Shakespeares wilde Londoner Jahre sind vorbei, er hat der Bühne abgeschworen und sich aufs Land zurückgezogen, um ein bürgerliches Leben zu genießen. Doch dem Theater gehen langsam die Stücke aus. Da tauchen zwei Schauspieler bei ihm auf und stören die häusliche Idylle: „William, bitte! Wir leben doch von deiner Hand, die uns die Verse hinwirft wie ein Seil aus Sinn. Dein Wort verwandelt unseren Schweiß in Speichel, den Talg und Puder schlechter Maskerade in Bedeutung und verleiht unserem geschminkten Fleisch die Seele der Unsterblichkeit.“ Der Meister sträubt sich erst und argumentiert: „In mir ist nichts, kein Rest, nur Schweigen.“ Doch ein großzügiges finanzielles Angebot kann ihn schließlich überzeugen. Seine ersten Schreibversuche sind niederschmetternd, keine großen Gefühle, nichts von Liebe, Ehe, Eifersucht und Tod, nein, es geht schlicht und einfach um Vermögenssteuer. Für diese eigenartige Schreibblockade gibt es nur eine Lösung: Shakespeare muss nach London übersiedeln. Dort wird er bei einer Witwe mit zwei bildschönen Töchtern einquartiert, die ihn inspirieren sollen. Es funktioniert bestens, denn schon bald ist die Idee für ein neues Stück geboren: König Heinrich VIII., die Geschichte des größten Ehebrechers und Frauenverschleißers des englischen Königshauses.

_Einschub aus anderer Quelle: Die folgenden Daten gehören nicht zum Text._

(* ===== verification/Utf8.v ===== *)
(** Bytes: the UTF-8 encoding of Rust strings ([as_bytes], [from_utf8]),
    little-endian integers, substring search, and [str::parse::<f64>]. *)
From S2P Require Import Prelude Float64 RustString.

Abbreviation byte := N (only parsing).
Abbreviation bytes := (list N) (only parsing).

(** ** UTF-8 *)

(** The lower-case hexadecimal SHA-256 of some bytes. *)
Class Sha256 := sha256_hex : bytes -> rstr.

(** Unicode scalar values: what a [char] may hold. *)
Definition is_scalar (c : rchar) : bool :=
  ((c <? 55296) || (57344 <=? c) && (c <? 1114112))%N.

Definition encode_char (c : rchar) : bytes :=
  (if c <? 128 then [c]
   else if c <? 2048 then [192 + c / 64; 128 + c mod 64]
   else if c <? 65536 then [224 + c / 4096; 128 + (c / 64) mod 64; 128 + c mod 64]
   else [240 + c / 262144; 128 + (c / 4096) mod 64; 128 + (c / 64) mod 64; 128 + c mod 64])%N.

(** [s.as_bytes()]. *)
Definition as_bytes (s : rstr) : bytes := concat (map encode_char s).

Definition is_cont (b : byte) : bool := ((128 <=? b) && (b <? 192))%N.

(** One scalar value from the front of the bytes; overlong forms, surrogates
    and values past U+10FFFF are refused. *)
Definition decode_char (bs : bytes) : option (rchar * bytes) :=
  match bs with
  | [] => None
  | b0 :: r =>
      if (b0 <? 128)%N then Some (b0, r)
      else if (b0 <? 192)%N then None
      else if (b0 <? 224)%N then
        match r with
        | b1 :: r' =>
            let c := ((b0 - 192) * 64 + (b1 - 128))%N in
            if is_cont b1 && (128 <=? c)%N then Some (c, r') else None
        | _ => None
        end
      else if (b0 <? 240)%N then
        match r with
        | b1 :: b2 :: r' =>
            let c := ((b0 - 224) * 4096 + (b1 - 128) * 64 + (b2 - 128))%N in
            if is_cont b1 && is_cont b2 && (2048 <=? c)%N && is_scalar c
            then Some (c, r') else None
        | _ => None
        end
      else if (b0 <? 248)%N then
        match r with
        | b1 :: b2 :: b3 :: r' =>
            let c := ((b0 - 240) * 262144 + (b1 - 128) * 4096 + (b2 - 128) * 64
                      + (b3 - 128))%N in
            if is_cont b1 && is_cont b2 && is_cont b3 && (65536 <=? c)%N && is_scalar c
            then Some (c, r') else None
        | _ => None
        end
      else None
  end.

Fixpoint from_utf8_fuel (fuel : nat) (bs : bytes) : option rstr :=
  match bs, fuel with
  | [], _ => Some []
  | _, O => None
  | _, S f =>
      match decode_char bs with
      | None => None
      | Some (c, r) => match from_utf8_fuel f r with
                       | None => None
                       | Some s => Some (c :: s)
                       end
      end
  end.

(** [std::str::from_utf8(bs).ok()]; every character takes at least one byte. *)
Definition from_utf8 (bs : bytes) : option rstr := from_utf8_fuel (length bs) bs.

Definition valid_str (s : rstr) : Prop := Forall (fun c => is_scalar c = true) s.

(** [n.to_le_bytes()] of a [u64]. *)
Fixpoint le_bytes (w : nat) (n : N) : bytes :=
  match w with O => [] | S w' => (n mod 256)%N :: le_bytes w' (n / 256)%N end.
Definition u64_to_le_bytes (n : N) : bytes := le_bytes 8 n.

(** ** Searching *)

Fixpoint starts_with (pat s : rstr) : bool :=
  match pat, s with
  | [], _ => true
  | p :: pat', c :: s' => (p =? c)%N && starts_with pat' s'
  | _, [] => false
  end.

(** [s.contains(pat)]. *)
Fixpoint str_contains (pat s : rstr) : bool :=
  starts_with pat s || match s with [] => false | _ :: s' => str_contains pat s' end.

(** ** [str::parse::<f64>]

    The grammar of [f64::from_str]: an optional sign, then [inf], [infinity]
    or [nan] in any case, or digits with an optional point and exponent, at
    least one digit in the mantissa.  The value is rounded to nearest. *)
Definition is_digit (c : rchar) : bool := ((48 <=? c) && (c <=? 57))%N.

Fixpoint take_digits (s : rstr) : list N * rstr :=
  match s with
  | c :: s' => if is_digit c then let '(ds, r) := take_digits s' in ((c - 48)%N :: ds, r)
               else ([], s)
  | [] => ([], [])
  end.

Definition digits_value (ds : list N) : N := fold_left (fun acc d => 10 * acc + d)%N ds 0%N.

Definition take_sign (s : rstr) : bool * rstr :=
  match s with
  | 45%N :: r => (true, r)
  | 43%N :: r => (false, r)
  | _ => (false, s)
  end.

(** The exponent part; [None] when the text is malformed. *)
Definition take_exponent (s : rstr) : option Z :=
  match s with
  | [] => Some 0%Z
  | c :: r =>
      if ((c =? 101) || (c =? 69))%N then
        let '(neg, r) := take_sign r in
        let '(ds, rest) := take_digits r in
        match ds, rest with
        | _ :: _, [] => Some (if neg then - Z.of_N (digits_value ds) else Z.of_N (digits_value ds))%Z
        | _, _ => None
        end
      else None
  end.

(** [m * 10 ^ k] rounded to nearest. *)
Definition f64_of_scientific (neg : bool) (m : N) (k : Z) : f64 :=
  match m with
  | N0 => S754_zero neg
  | Npos p =>
      match k with
      | Z0 => f64_of_ratio neg p 1
      | Zpos e => f64_of_ratio neg (p * 10 ^ e) 1
      | Zneg e => f64_of_ratio neg p (10 ^ e)
      end
  end.

Definition parse_f64 (s : rstr) : option f64 :=
  let '(neg, r) := take_sign s in
  let l := map ascii_lower r in
  if decide (l = lit "inf") then Some (S754_infinity neg)
  else if decide (l = lit "infinity") then Some (S754_infinity neg)
  else if decide (l = lit "nan") then Some S754_nan
  else
    let '(ip, r1) := take_digits r in
    let '(fp, r2) := match r1 with
                     | 46%N :: r' => take_digits r'
                     | _ => ([], r1)
                     end in
    match ip ++ fp, take_exponent r2 with
    | _ :: _, Some e =>
        Some (f64_of_scientific neg (digits_value (ip ++ fp)) (e - Z.of_nat (length fp)))
    | _, _ => None
    end.

Example parse_f64_1 : parse_f64 (lit "47.5") = Some (f64_div (f64_of_Z 95) (f64_of_Z 2)).
Proof. vm_compute. reflexivity. Qed.
Example parse_f64_2 : parse_f64 (lit "-1.25e2") = Some (f64_of_Z (-125)).
Proof. vm_compute. reflexivity. Qed.
Example parse_f64_3 : parse_f64 (lit ".") = None /\ parse_f64 (lit "1e") = None /\
  parse_f64 (lit " 1") = None /\ parse_f64 (lit "5.") = Some (f64_of_Z 5).
Proof. vm_compute. repeat split. Qed.

(** ** Lemmas *)

Ltac Zify.zify_post_hook ::= Z.to_euclidean_division_equations.

(** Decide the comparisons in the goal that arithmetic settles. *)
Ltac ltb_cases :=
  repeat match goal with
  | |- context [(?a <? ?b)%N] => destruct (N.ltb_spec a b); [lia || idtac|lia || idtac]; try lia
  end.

Lemma decode_encode_char c r :
  is_scalar c = true -> decode_char (encode_char c ++ r) = Some (c, r).
Proof.
  intros Hc. unfold encode_char.
  assert (c < 1114112)%N as Hmax.
  { unfold is_scalar in Hc. apply orb_true_iff in Hc as [H|H]; to_prop; lia. }
  assert (forall x, (x < 64)%N -> is_cont (128 + x) = true) as Hcont.
  { intros x Hx. unfold is_cont. apply andb_true_iff; split; [apply N.leb_le|apply N.ltb_lt]; lia. }
  assert (forall n, (n mod 64 < 64)%N) as Hmod by (intros; by apply N.mod_lt).
  destruct (N.ltb_spec c 128); [simpl; by rewrite (proj2 (N.ltb_lt c 128))|].
  destruct (N.ltb_spec c 2048); [|destruct (N.ltb_spec c 65536)]; unfold decode_char; cbn [app]; cbv zeta iota beta.
  - ltb_cases.
    rewrite Hcont by done.
    assert ((192 + c / 64 - 192) * 64 + (128 + c mod 64 - 128) = c)%N as -> by lia.
    by rewrite (proj2 (N.leb_le 128 c)).
  - ltb_cases.
    rewrite !Hcont by done.
    assert ((224 + c / 4096 - 224) * 4096 + (128 + (c / 64) mod 64 - 128) * 64
            + (128 + c mod 64 - 128) = c)%N as -> by lia.
    by rewrite (proj2 (N.leb_le 2048 c)), Hc.
  - ltb_cases.
    rewrite !Hcont by done.
    assert ((240 + c / 262144 - 240) * 262144 + (128 + (c / 4096) mod 64 - 128) * 4096
            + (128 + (c / 64) mod 64 - 128) * 64 + (128 + c mod 64 - 128) = c)%N as -> by lia.
    by rewrite (proj2 (N.leb_le 65536 c)), Hc.
Qed.

Lemma encode_char_nonempty c : exists b r, encode_char c = b :: r.
Proof. unfold encode_char. repeat destruct (_ <? _)%N; eauto. Qed.

Lemma from_utf8_as_bytes_fuel s f :
  valid_str s -> length (as_bytes s) <= f -> from_utf8_fuel f (as_bytes s) = Some s.
Proof.
  revert f. induction s as [|c s IH]; intros f Hv Hf; [by destruct f|].
  apply Forall_cons in Hv as [Hc Hs]. unfold as_bytes in *. simpl in *.
  pose proof (decode_encode_char c (concat (map encode_char s)) Hc) as Hd.
  destruct (encode_char_nonempty c) as (b & r & Hb). rewrite Hb in *. simpl in *.
  destruct f as [|f]; [lia|]. simpl. simpl in Hd. rewrite Hd.
  rewrite IH; [done|done|]. rewrite length_app in Hf. lia.
Qed.

Lemma from_utf8_as_bytes s : valid_str s -> from_utf8 (as_bytes s) = Some s.
Proof. intros. by apply from_utf8_as_bytes_fuel. Qed.

Lemma as_bytes_inj s t : valid_str s -> valid_str t -> as_bytes s = as_bytes t -> s = t.
Proof.
  intros Hs Ht H. apply (f_equal from_utf8) in H. rewrite !from_utf8_as_bytes in H by done.
  congruence.
Qed.

Lemma length_le_bytes w n : length (le_bytes w n) = w.
Proof. revert n. induction w; intros; simpl; by f_equal. Qed.

Lemma le_bytes_inj w n m :
  (n < 256 ^ N.of_nat w)%N -> (m < 256 ^ N.of_nat w)%N -> le_bytes w n = le_bytes w m -> n = m.
Proof.
  revert n m. induction w as [|w IH]; intros n m Hn Hm H; simpl in *.
  - change (256 ^ 0)%N with 1%N in *. lia.
  - injection H as H1 H2. replace (N.of_nat (S w)) with (N.succ (N.of_nat w)) in * by lia.
    rewrite N.pow_succ_r' in *.
    assert (n / 256 = m / 256)%N.
    { apply IH; [apply N.Div0.div_lt_upper_bound; lia..|done]. }
    lia.
Qed.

Mit Richard Burbage (Christoph Wieschke) als 1. Schauspieler und Kemp (Marco Dott) als Komiker der Truppe nimmt es ein eigenartiges Duo mit Shakespeare auf und seine Sache sehr ernst. Die beiden improvisieren einen Fechtkampf und konfrontierten ihren Meister mit den besten Szenen und Zitaten aus seinen Stücken. Doch auch in London sind sie schwer beschäftigt, denn sie müssen – wie das zu Shakespeares Zeiten üblich war – die Frauenrollen übernehmen und natürlich auch bei den Proben zu Heinrich VIII. mitspielen.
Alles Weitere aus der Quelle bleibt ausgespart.